In the end, working with the right career coach can be truly life-changing experience.  Working with great career coaches, people build new careers that align with their core values and their amazing talents. They arrive at new ways to speak up for themselves, and achieve tremendous success and fulfillment on their terms (not someone else’s).

They begin on the path to finding brave in life and work, and communicate more powerfully and ask for (and receive) what they deserve. They step up to negotiate for themselves and land significant promotions and raises. They learn how to interview and network effectively and build a wonderful support community. And they start developing and sharing their unique personal brand in ways that bring wonderful new opportunities their way.

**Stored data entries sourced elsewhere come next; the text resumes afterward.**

(** X17: the port [normalize_ref] of SonarModulatedNoise has no effect:
    [get_normalize] compares its argument with the strings "default" and
    "forced", and a Boolean equals neither, so that the item is built with
    [normalize_ref = False] for either value of the port. The item refers to
    the connected chain itself. *)
Theorem modulated_normalize_ref_ignored factor sonar_custom_noise modulation_type
    dims strength normalize_result normalize_noise (normalize_ref : bool)
    ref_latent_opt (h : store) :
  (factor =? 0)%float = false ->
  SonarModulatedNoiseNode.go factor sonar_custom_noise modulation_type dims
    strength normalize_result normalize_noise normalize_ref ref_latent_opt h
  = (Ok (length h),
     h ++ [[{| Noise.factor := factor;
               Noise.kwargs :=
                 ModulatedNoise sonar_custom_noise modulation_type dims strength
                   (get_normalize (PStr normalize_result))
                   (get_normalize (PStr normalize_noise))
                   (Some false)
                   (option_map samples ref_latent_opt) |}]]).
Proof.
  intros Hf. unfold SonarModulatedNoiseNode.go.
  rewrite (go_run factor 0%float None _ h []) by reflexivity.
  rewrite Hf. destruct normalize_ref; reflexivity.
Qed.

Lemma get_normalize_tri_state v :
  get_normalize (SonarBlendFilterNoiseNode.tri_state v) = Some false.
Proof.
  unfold SonarBlendFilterNoiseNode.tri_state.
  destruct (String.eqb v "default"); [reflexivity|].
  destruct (String.eqb v "forced"); reflexivity.
Qed.

(** X18: the ports [normalize_result] and [normalize_noise] of
    SonarBlendFilterNoise have no effect: [go] first turns each into [None],
    [True] or [False] and then applies [get_normalize] to that, which yields
    [False] for all three. Two calls that differ in these ports only do the
    same. *)
Theorem blend_filter_normalize_ignored factor sonar_custom_noise blend_mode
    ffilter_name ffilter_custom ffilter_scale ffilter_strength ffilter_threshold
    enhance_mode enhance_strength affect
    normalize_result normalize_noise normalize_result' normalize_noise'
    (h : store) :
  SonarBlendFilterNoiseNode.go factor sonar_custom_noise blend_mode ffilter_name
    ffilter_custom ffilter_scale ffilter_strength ffilter_threshold enhance_mode
    enhance_strength affect normalize_result normalize_noise h
  = SonarBlendFilterNoiseNode.go factor sonar_custom_noise blend_mode ffilter_name
      ffilter_custom ffilter_scale ffilter_strength ffilter_threshold enhance_mode
      enhance_strength affect normalize_result' normalize_noise' h.
Proof.
  unfold SonarBlendFilterNoiseNode.go. rewrite !get_normalize_tri_state.
  reflexivity.
Qed.

(** [get_normalize] on the three values of a normalize port and on any
    other string: absent exactly for "default", true exactly for "forced",
    and false for every other string, "disabled" among them. *)
Theorem get_normalize_of_string (val : string) :
  (get_normalize (PStr val) = None <-> val = "default")
  /\ (get_normalize (PStr val) = Some true <-> val = "forced")
  /\ (get_normalize (PStr val) = Some false <-> val <> "default" /\ val <> "forced").
Proof.
  unfold get_normalize, eq_str.
  destruct (String.eqb_spec val "default") as [->|Hd].
  - repeat split; try discriminate; try (intros; congruence).
    intros [Hc _]. congruence.
  - destruct (String.eqb_spec val "forced") as [->|Hf].
    + repeat split; try discriminate; try (intros; congruence).
      intros [_ Hc]. congruence.
    + repeat split; try discriminate; try (intros; congruence); auto.
Qed.

(** X19: when the filter of SonarBlendFilterNoise cannot be had, because the
    custom text is not empty once stripped and does not evaluate, or because
    it is empty and the preset name is not in the table, [go] raises the
    error before it clones or creates any chain: the store is untouched. *)
Theorem blend_filter_error_leaves_store factor sonar_custom_noise blend_mode
    ffilter_name ffilter_custom ffilter_scale ffilter_strength ffilter_threshold
    enhance_mode enhance_strength affect normalize_result normalize_noise
    (h : store) (e : exn) :
  (strip ffilter_custom <> "" /\ literal_eval_list (strip ffilter_custom) = Raise e)
  \/ (strip ffilter_custom = "" /\ FILTER_PRESETS ffilter_name = None
      /\ e = KeyError ffilter_name) ->
  SonarBlendFilterNoiseNode.go factor sonar_custom_noise blend_mode ffilter_name
    ffilter_custom ffilter_scale ffilter_strength ffilter_threshold enhance_mode
    enhance_strength affect normalize_result normalize_noise h
  = (Raise e, h).
Proof.
  intros Hcase. unfold SonarBlendFilterNoiseNode.go. unfold bind at 1.
  unfold lift_result.
  destruct Hcase as [[Hne Hparse]|(Hempty & Hpreset & ->)].
  - apply String.eqb_neq in Hne. rewrite Hne, Hparse. reflexivity.
  - rewrite Hempty, Hpreset. reflexivity.
Qed.
Lemma Command_rect_nested (P : Command → Prop) :
  (∀ persistentFlags flags commands,
     Forall P commands → P (mkCommand persistentFlags flags commands)) →
  ∀ cmd, P cmd.
Proof.
  intros Hstep. fix IH 1. intros [persistentFlags flags commands].
  apply Hstep. induction commands as [|sub commands IHc].
  - apply Forall_nil_2.
  - apply Forall_cons_2; [apply IH|apply IHc].
Qed.

Section BindFlags.
Context {Value : Type}.
Variable isSliceValue : Value → bool.
Variable Replace : list string → Value → Value.
Variable SetValue : string → Value → Value.

#[local] Abbreviation Flag := (@Flag Value).
#[local] Abbreviation applyConfig :=
  (applyConfig isSliceValue Replace SetValue).
#[local] Abbreviation bindFlags := (bindFlags isSliceValue Replace SetValue).

Implicit Types (h : gmap nat Flag) (p q : nat) (f : Flag) (viper : Viper).
Implicit Types (set : list nat) (cmd : Command).

Lemma VisitAll_app (fn : Flag → Flag) set1 set2 h :
  VisitAll fn (set1 ++ set2) h = VisitAll fn set2 (VisitAll fn set1 h).
Proof. apply foldl_app. Qed.

Lemma VisitAll_lookup (fn : Flag → Flag) set h p :
  VisitAll fn set h !! p = Nat.iter (occurrences p set) fn <$> h !! p.
Proof.
  revert h. induction set as [|q set IH]; intros h.
  - simpl. by destruct (h !! p).
  - change (VisitAll fn (q :: set) h) with (VisitAll fn set (alter fn q h)).
    rewrite IH, lookup_alter. unfold occurrences. rewrite filter_cons.
    destruct (decide (q = p)) as [->|Hne].
    + rewrite !decide_True by done. simpl length.
      destruct (h !! p) as [f|]; [simpl|done].
      f_equal. by rewrite <- Nat.iter_succ_r.
    + by rewrite !decide_False by done.
Qed.

Lemma applyConfig_Name_Changed viper f :
  Name (applyConfig viper f) = Name f
  ∧ Changed (applyConfig viper f) = Changed f.
Proof.
  unfold cli.applyConfig.
  destruct (negb (Changed f) && IsSet viper (Name f)); [|done].
  by destruct (isSliceValue (FlagValue f)).
Qed.

Lemma applyConfig_skip viper f :
  Changed f = true ∨ IsSet viper (Name f) = false →
  applyConfig viper f = f.
Proof.
  unfold cli.applyConfig. intros [->| ->]; [done|].
  by rewrite andb_false_r.
Qed.

Lemma iter_fixed {A : Type} (g : A → A) (x : A) (n : nat) :
  g x = x → Nat.iter n g x = x.
Proof. intros Hx. induction n as [|n IH]; simpl; [done|]. by rewrite IH. Qed.

(** [bindFlags] is one pass of the visiting function over the flags of
    the command tree, taken command by command: persistent flags, then
    flags, then the subcommands in order. *)
Lemma bindFlags_visited viper cmd h :
  bindFlags viper cmd h = VisitAll (applyConfig viper) (visited cmd) h.
Proof.
  revert h. induction cmd as [persistentFlags flags commands IH]
    using Command_rect_nested. intros h.
  simpl. rewrite !VisitAll_app.
  generalize (VisitAll (applyConfig viper) flags
                (VisitAll (applyConfig viper) persistentFlags h)).
  induction IH as [|sub commands Hsub _ IHc]; intros h'; [done|].
  rewrite VisitAll_app, <- Hsub. apply IHc.
Qed.

(** X7: what [bindFlags] does to one flag.  The flag behind a pointer
    gets the configuration applied once for each time the pointer is
    visited in the command tree; pointers outside the tree and pointers
    that are not allocated stay as they are. *)
Theorem bindFlags_lookup viper cmd h p :
  bindFlags viper cmd h !! p
  = Nat.iter (occurrences p (visited cmd)) (applyConfig viper) <$> h !! p.
Proof. rewrite bindFlags_visited. apply VisitAll_lookup. Qed.

(** X8: the command line wins over the configuration: a flag that was
    changed on the command line, or for which the configuration has no
    value, still has its value after [bindFlags], wherever it sits in the
    command tree. *)
Theorem bindFlags_keeps viper cmd h p f :
  h !! p = Some f →
  Changed f = true ∨ IsSet viper (Name f) = false →
  bindFlags viper cmd h !! p = Some f.
Proof.
  intros Hp Hskip. rewrite bindFlags_visited, VisitAll_lookup, Hp. simpl.
  f_equal. apply iter_fixed. by apply applyConfig_skip.
Qed.

(** X9: [bindFlags] writes values only: no flag appears or disappears,
    and every flag keeps its name and its [Changed] mark (so a value
    taken from the configuration does not count as given on the command
    line). *)
Theorem bindFlags_Name_Changed viper cmd h p :
  (λ f, (Name f, Changed f)) <$> bindFlags viper cmd h !! p
  = (λ f, (Name f, Changed f)) <$> h !! p.
Proof.
  rewrite bindFlags_visited, VisitAll_lookup.
  destruct (h !! p) as [f|]; [simpl|done]. f_equal.
  induction (occurrences p (visited cmd)) as [|n IH]; [done|].
  simpl. destruct (applyConfig_Name_Changed viper
                     (Nat.iter n (applyConfig viper) f)) as [-> ->].
  apply IH.
Qed.

End BindFlags.

Lemma bindFlags_keeps_witness :
  bindFlags sampleIsSlice sampleReplace sampleSet sampleViper sampleRoot
            sampleHeap !! 0%nat
  = Some datapathFlag.
Proof.
  apply (bindFlags_keeps sampleIsSlice sampleReplace sampleSet
           sampleViper sampleRoot sampleHeap 0%nat datapathFlag).
  - reflexivity.
  - left. reflexivity.
Defined.

(** On the sample, the flag that was not given on the command line
    takes the value of the configuration. *)
Example bindFlags_sample_loglevel :
  FlagValue <$>
    bindFlags sampleIsSlice sampleReplace sampleSet sampleViper sampleRoot
              sampleHeap !! 1%nat
  = Some (StringValue "fromconfig").
Proof. reflexivity. Qed.

End BindFlagsFacts.

(** ** More on [MapSID] *)

Module MapSIDMore.
Import windowssecurity analyze SIDFacts MapSIDFacts Samples.

(** X10: a remap never changes the relative identifier: the last
    component of the result is the last component of the input. *)
Theorem MapSID_keeps_RID (original new input : SID) :
  RID (MapSID original new input) = RID input.
Proof.
  destruct (decide (Components input = Components original + 1
                    ∧ StripRID input = original)) as [[Hlen Hstrip]|Hno].
  - rewrite MapSID_match by done. apply RID_AddComponent.
  - by rewrite MapSID_no_match.
Qed.

(** X11: a remap that took place can be undone: remapping the result
    with the two prefixes exchanged gives the input back. *)
Theorem MapSID_round_trip (original new input : SID) :
  Components input = Components original + 1 ∧ StripRID input = original →
  MapSID new original (MapSID original new input) = input.
Proof.
  intros [rid ->]%remap_condition_child.
  by rewrite !MapSID_child.
Qed.

Lemma MapSID_round_trip_witness :
  MapSID (S_1_5_21 BBB) (S_1_5_21 AAA)
    (MapSID (S_1_5_21 AAA) (S_1_5_21 BBB)
            (AddComponent (S_1_5_21 AAA) 1001))
  = AddComponent (S_1_5_21 AAA) 1001.
Proof.
  apply (MapSID_round_trip (S_1_5_21 AAA) (S_1_5_21 BBB)
           (AddComponent (S_1_5_21 AAA) 1001)).
  split; reflexivity.
Defined.

(** X12: between two prefixes with the same number of components, a
    remap keeps the number of components of every SID. *)
Theorem MapSID_keeps_Components (original new input : SID) :
  Components new = Components original →
  Components (MapSID original new input) = Components input.
Proof.
  intros Hsame.
  destruct (decide (Components input = Components original + 1
                    ∧ StripRID input = original)) as [[Hlen Hstrip]|Hno].
  - rewrite MapSID_match by done. rewrite Components_AddComponent. lia.
  - by rewrite MapSID_no_match.
Qed.

Lemma MapSID_keeps_Components_witness :
  Components (MapSID (S_1_5_21 AAA) (S_1_5_21 BBB)
                     (AddComponent (S_1_5_21 AAA) 1001))
  = Components (AddComponent (S_1_5_21 AAA) 1001).
Proof.
  apply (MapSID_keeps_Components (S_1_5_21 AAA) (S_1_5_21 BBB)
           (AddComponent (S_1_5_21 AAA) 1001)).
  reflexivity.
Defined.

(** X13: remapping a prefix to itself changes no SID. *)
Theorem MapSID_same_prefix (prefix input : SID) :
  MapSID prefix prefix input = input.
Proof.
  destruct (decide (Components input = Components prefix + 1
                    ∧ StripRID input = prefix)) as [Hcond|Hno].
  - apply remap_condition_child in Hcond as [rid ->]. apply MapSID_child.
  - by apply MapSID_no_match.
Qed.



(** X15: remaps chain: for a SID directly below the first prefix,
    remapping from the first to a second prefix and then from the second
    to a third is the remap from the first to the third. *)
Theorem MapSID_chain (first second third input : SID) :
  Components input = Components first + 1 ∧ StripRID input = first →
  MapSID second third (MapSID first second input)
  = MapSID first third input.
Proof.
  intros [rid ->]%remap_condition_child.
  by rewrite !MapSID_child.
Qed.

Lemma MapSID_chain_witness :
  MapSID (S_1_5_21 BBB) (S_1_5_21 CCC)
    (MapSID (S_1_5_21 AAA) (S_1_5_21 BBB)
            (AddComponent (S_1_5_21 AAA) 1001))
  = MapSID (S_1_5_21 AAA) (S_1_5_21 CCC)
           (AddComponent (S_1_5_21 AAA) 1001).
Proof.
  apply (MapSID_chain (S_1_5_21 AAA) (S_1_5_21 BBB) (S_1_5_21 CCC)
           (AddComponent (S_1_5_21 AAA) 1001)).
  split; reflexivity.
Defined.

In short, finding the right career coach and doing the work required to shift your life and career can yield tremendous positive outcomes that far surpass what you ever imagined possible for yourself and your life.

For more information, visit KathyCaprino.com, the Amazing Career Project, and the Amazing Career Coach Certification training.

2 thoughts on “Thinking of Working with a Career Coach: Here’s What You Need To Know”

  1. Kathy, I found you online, about 2 months ago and working my way through your blogs and posts, at this time where I feel I’m at a crossroads, so thank you. I’m in my mid-50’s and I want to apply for a job that is in an industry where I have experience, but haven’t worked in for 18yrs. I feel excited when I read the job description but would love a career coach to guide me with this application and change so that it is a successful as well as (very) brave move. Your post is so helpful, much more than the google search I just did for career coaches in my city. I don’t have the liberty of time or spare cash to make the wrong decision here. With your advice I’ll go more deeply into their websites and am more confident in what I need to look for. Thank you so much
    Dee (Australia)

  2. Hi Kathy. I just turned 57, and work at a CT hospital. I am looking for a career coach, or more accurately, a mentor. I am a supply chain analyst, but am considering a lateral move to use big data to solve community problems. I had a first interview this morning, and I stayed an extra hour. Can you give me a quick tip on impressing my future boss? And I’m going this weekend to an image coach. I’d like to hire you, I’m also a musician who needs to put structure to my life plans.